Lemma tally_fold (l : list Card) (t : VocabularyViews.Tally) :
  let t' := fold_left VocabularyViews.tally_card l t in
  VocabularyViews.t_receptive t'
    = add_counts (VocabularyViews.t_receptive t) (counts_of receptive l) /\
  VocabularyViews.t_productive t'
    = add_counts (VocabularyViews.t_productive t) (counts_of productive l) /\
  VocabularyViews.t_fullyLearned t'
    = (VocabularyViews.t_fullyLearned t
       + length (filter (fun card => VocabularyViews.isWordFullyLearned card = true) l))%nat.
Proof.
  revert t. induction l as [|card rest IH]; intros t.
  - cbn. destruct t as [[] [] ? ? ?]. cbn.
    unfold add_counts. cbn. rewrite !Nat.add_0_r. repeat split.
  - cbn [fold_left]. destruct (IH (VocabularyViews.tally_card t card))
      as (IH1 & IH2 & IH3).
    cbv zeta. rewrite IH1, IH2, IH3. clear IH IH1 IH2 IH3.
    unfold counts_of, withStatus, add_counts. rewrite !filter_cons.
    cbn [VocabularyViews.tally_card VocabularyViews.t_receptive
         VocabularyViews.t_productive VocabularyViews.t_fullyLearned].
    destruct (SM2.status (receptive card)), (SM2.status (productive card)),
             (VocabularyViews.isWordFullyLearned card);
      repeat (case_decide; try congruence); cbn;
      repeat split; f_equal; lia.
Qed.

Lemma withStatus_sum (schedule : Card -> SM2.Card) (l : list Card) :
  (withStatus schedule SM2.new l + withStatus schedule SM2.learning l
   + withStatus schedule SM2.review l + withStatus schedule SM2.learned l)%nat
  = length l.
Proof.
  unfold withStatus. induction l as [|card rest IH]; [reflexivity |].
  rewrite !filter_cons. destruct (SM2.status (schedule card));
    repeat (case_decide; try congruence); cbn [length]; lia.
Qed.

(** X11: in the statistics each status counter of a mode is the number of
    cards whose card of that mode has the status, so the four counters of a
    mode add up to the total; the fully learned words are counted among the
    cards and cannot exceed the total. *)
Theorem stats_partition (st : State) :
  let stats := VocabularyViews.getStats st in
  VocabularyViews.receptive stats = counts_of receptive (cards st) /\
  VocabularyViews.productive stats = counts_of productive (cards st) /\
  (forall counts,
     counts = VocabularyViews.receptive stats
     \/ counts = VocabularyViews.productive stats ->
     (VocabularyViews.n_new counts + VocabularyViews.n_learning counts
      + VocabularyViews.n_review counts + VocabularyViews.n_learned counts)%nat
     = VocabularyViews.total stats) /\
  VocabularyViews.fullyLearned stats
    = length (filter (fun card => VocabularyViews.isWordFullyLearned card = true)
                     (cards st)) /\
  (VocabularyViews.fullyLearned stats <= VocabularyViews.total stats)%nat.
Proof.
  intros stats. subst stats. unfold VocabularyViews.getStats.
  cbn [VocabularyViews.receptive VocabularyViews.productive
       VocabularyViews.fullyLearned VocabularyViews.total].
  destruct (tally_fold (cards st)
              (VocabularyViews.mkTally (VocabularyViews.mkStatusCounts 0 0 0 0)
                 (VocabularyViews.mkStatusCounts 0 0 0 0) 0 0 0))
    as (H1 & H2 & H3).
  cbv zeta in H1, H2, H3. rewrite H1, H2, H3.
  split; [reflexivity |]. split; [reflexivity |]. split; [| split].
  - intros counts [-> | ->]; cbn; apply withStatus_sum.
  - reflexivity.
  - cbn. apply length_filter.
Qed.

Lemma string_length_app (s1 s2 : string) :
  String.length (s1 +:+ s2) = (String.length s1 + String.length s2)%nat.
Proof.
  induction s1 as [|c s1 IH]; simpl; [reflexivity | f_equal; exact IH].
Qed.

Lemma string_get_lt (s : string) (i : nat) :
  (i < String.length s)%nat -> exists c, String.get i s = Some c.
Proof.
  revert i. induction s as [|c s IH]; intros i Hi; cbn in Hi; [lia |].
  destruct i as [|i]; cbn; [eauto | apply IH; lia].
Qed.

......

[EXERCISE DESCRIPTION] In the listing above, find the line with "VocabularyViews.productive stats ->" and the line with "cbn [VocabularyViews.receptive VocabularyViews.productive"; set down exactly those two lines and every line between them, nothing more.

[ANSWER SPACE]
     \/ counts = VocabularyViews.productive stats ->
     (VocabularyViews.n_new counts + VocabularyViews.n_learning counts
      + VocabularyViews.n_review counts + VocabularyViews.n_learned counts)%nat
     = VocabularyViews.total stats) /\
  VocabularyViews.fullyLearned stats
    = length (filter (fun card => VocabularyViews.isWordFullyLearned card = true)
                     (cards st)) /\
  (VocabularyViews.fullyLearned stats <= VocabularyViews.total stats)%nat.
Proof.
  intros stats. subst stats. unfold VocabularyViews.getStats.
  cbn [VocabularyViews.receptive VocabularyViews.productive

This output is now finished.